How to complete this task
Report back the lines in this listing that carry the string "Python".

========================================

(** The phone may write for an hour. *)
Definition hour : Z := seconds 3600.
Definition elevated (i : Identity) : Identity :=
  set_sessions (alter (Session.set_control hour 0) (ctx_session_id peer_ctx) i.(i_sessions))
    (set_devices (alter (λ d, mkDevice d.(d_device_id) d.(d_label) d.(d_credentials)
       (mkGrants (Some (mkControlGrant hour)) false) d.(d_locked) d.(d_created_at) d.(d_last_seen))
       (ctx_device_id peer_ctx) i.(i_devices)) i).
Definition demo_whole : Whole :=
  let g := peer_t0.1 in
  mkWhole (mkGw (gw_pairings (wh_gw g)) (elevated (gw_identity (wh_gw g))) (gw_ceremonies (wh_gw g)))
    g.(wh_push) g.(wh_spaces) g.(wh_jobs) g.(wh_audits).
Definition demo_gate : Gate (list HostCall) := mkGate demo_whole ∅ cursors_new ∅ [].
Definition prompt_call (text : string) : option Call :=
  if bool_decide (text = "{first") || bool_decide (text = "{second")
  then Some (mkCall (VString text) "agent.prompt" (VObject [("text", VString text)]))
  else if bool_decide (text = "{observe") then Some (mkCall (VString text) "terminal.observe" (VObject []))
  else if bool_decide (text = "{close") then Some (mkCall (VString text) "stream.close" (VObject [("stream", VNumber 1)]))
  else None.
Definition prompt_parsers : BridgeParsers := {|
  bp_session := λ _, None;
  bp_observe := λ _, Some ("work", "t1");
  bp_close := λ v, as_u64 (value_index "stream" v); bp_control := λ _, None; bp_full := λ _, None; bp_input := λ _, None; bp_resize := λ _, None; bp_scroll := λ _, None;
  bp_prompt := λ v, mkPromptParams "work" "t1" <$> as_str (value_index "text" v);
  bp_keys := λ _, None; bp_git := demo_git; bp_subscribe := λ _, None |}.
Definition demo_allowlist : gset string := {["work"]}.
Definition quiet (x : Audits * SimWorld) : Audits * SimWorld := x.
(** * mininet-topo.py: topology construction and host configuration

    A shallow embedding of [MyAutoTopo.build] and [simpleRun] from
    [mininet-topo.py].  The Mininet engine is opaque: every call the
    script makes on it ([addHost], [addLink], [net.start], [host.cmd], ...)
    is recorded as an event of a trace, in the order the script issues it.
    Python exceptions are the error results of a small monad, which also
    threads the only piece of the file system the script changes, the
    directory [PCAP_DIR]. *)

From stdpp Require Import base option list strings gmap.
From Stdlib Require Import Ascii.

(** ** Strings as Python uses them *)

(** [str.split(sep)] for a one-character separator: the fields between the
    occurrences of [sep]; empty fields are kept, and the empty string gives
    one empty field. *)
Fixpoint split (sep : ascii) (s : string) : list string :=
  match s with
  | EmptyString => [EmptyString]
  | String c s' =>
      if Ascii.eqb c sep then EmptyString :: split sep s'
      else match split sep s' with
           | [] => [String c EmptyString]
           | w :: ws => String c w :: ws
           end
  end.

(** [len(s) == 0] *)
Definition is_empty (s : string) : bool := Nat.eqb (String.length s) 0.

(** [str(b)] for a Python bool, as [print] shows it. *)
Definition py_bool (b : bool) : string := if b then "True" else "False".

Definition newline : ascii := "010"%char.
Definition space : ascii := " "%char.

(** ** Effects *)

(** [PCAP_DIR = "pcaps"] *)
Definition PCAP_DIR : string := "pcaps".

(** What the path [PCAP_DIR] is on disk. *)
Inductive dir_status := Absent | Directory | NotADirectory.

Inductive exn :=
| ValueError (expected got : nat)   (* tuple unpacking of the wrong length *)
| KeyError (key : string)           (* [all_nodes[k]], [net[k]] *)
| FileNotFoundError (path : string) (* [open(path)] *)
| FileExistsError (path : string).  (* [os.makedirs(path)] *)

(** Calls on the engine and on the operating system, in program order. *)
Inductive event :=
| Print (line : string)
| AddHost (name ip mac : string)
| AddLink (node1 node2 : string)
| MininetCreate
| NetStart
| DumpNodeConnections
| HostCmd (host cmd : string)
| Rmtree (path : string)
| Makedirs (path : string)
| StartCLI
| NetStop.

#[global] Instance event_eq_dec : EqDecision event.
Proof. solve_decision. Defined.

Inductive result (A : Type) :=
| Raised (e : exn)
| Returned (a : A).
Arguments Raised {A} e.
Arguments Returned {A} a.
(** [ToString], applied by [String.prototype.split] to a separator
    that is not a string. *)
Fixpoint ToString (j : json) : string :=
  match j with
  | JNull => "null"
  | JBool true => "true"
  | JBool false => "false"
  | JNum n => NilEmpty.string_of_int (Z.to_int n)
  | JStr s => s
  | JArr l =>
      join "," (map (fun x => match x with JNull => "" | _ => ToString x end) l)
  | JObj _ => "[object Object]"
  end.

Definition lower_ascii (c : ascii) : ascii :=
  let n := nat_of_ascii c in
  if ((65 <=? n)%nat && (n <=? 90)%nat)%bool then ascii_of_nat (n + 32) else c.

(** [toLowerCase], on the ASCII letters. *)
Fixpoint toLowerCase (s : string) : string :=
  match s with
  | EmptyString => EmptyString
  | String c r => String (lower_ascii c) (toLowerCase r)
  end.

Definition hex_digit (n : N) : ascii :=
  match n with
  | 0 => "0" | 1 => "1" | 2 => "2" | 3 => "3" | 4 => "4" | 5 => "5"
  | 6 => "6" | 7 => "7" | 8 => "8" | 9 => "9" | 10 => "a" | 11 => "b"
  | 12 => "c" | 13 => "d" | 14 => "e" | _ => "f"
  end%char%N.

(** Two lower-case hexadecimal digits per byte. *)
Fixpoint hex (b : bytes) : string :=
  match b with
  | [] => EmptyString
  | x :: r =>
      let n := Byte.to_N x in
      String (hex_digit (n / 16)) (String (hex_digit (n mod 16)) (hex r))
  end.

========================================

Answer space
    Python exceptions are the error results of a small monad, which also
(** ** Strings as Python uses them *)
(** [str(b)] for a Python bool, as [print] shows it. *)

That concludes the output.